- Supplied entries:
*-*-*

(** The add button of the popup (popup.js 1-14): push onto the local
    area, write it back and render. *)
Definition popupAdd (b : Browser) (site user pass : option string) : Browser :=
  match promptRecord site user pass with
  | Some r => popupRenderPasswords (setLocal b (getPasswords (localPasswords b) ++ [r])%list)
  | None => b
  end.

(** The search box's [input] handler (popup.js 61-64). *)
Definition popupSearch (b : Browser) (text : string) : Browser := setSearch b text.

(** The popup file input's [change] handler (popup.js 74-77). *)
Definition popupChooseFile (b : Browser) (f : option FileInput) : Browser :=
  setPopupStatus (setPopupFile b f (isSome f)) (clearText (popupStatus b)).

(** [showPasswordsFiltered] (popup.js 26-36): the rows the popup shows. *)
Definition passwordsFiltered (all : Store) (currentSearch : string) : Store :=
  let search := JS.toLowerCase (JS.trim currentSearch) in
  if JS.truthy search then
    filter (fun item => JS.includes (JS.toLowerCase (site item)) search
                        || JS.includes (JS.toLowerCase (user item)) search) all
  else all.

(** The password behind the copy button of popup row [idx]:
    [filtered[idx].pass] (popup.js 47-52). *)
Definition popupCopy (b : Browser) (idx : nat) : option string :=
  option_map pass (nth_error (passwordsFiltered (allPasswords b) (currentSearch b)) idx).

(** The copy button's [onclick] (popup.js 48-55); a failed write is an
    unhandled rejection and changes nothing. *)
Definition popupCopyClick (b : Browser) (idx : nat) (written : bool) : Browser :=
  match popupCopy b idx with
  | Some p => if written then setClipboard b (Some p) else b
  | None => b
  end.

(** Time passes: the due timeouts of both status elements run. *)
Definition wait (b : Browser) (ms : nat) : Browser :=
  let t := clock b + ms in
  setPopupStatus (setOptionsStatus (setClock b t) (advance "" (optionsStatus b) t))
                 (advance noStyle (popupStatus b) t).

*-*-*

- What is expected: If a line in the records contains the word "site", copy it out.

- Written response:
Definition popupAdd (b : Browser) (site user pass : option string) : Browser :=
  match promptRecord site user pass with
    filter (fun item => JS.includes (JS.toLowerCase (site item)) search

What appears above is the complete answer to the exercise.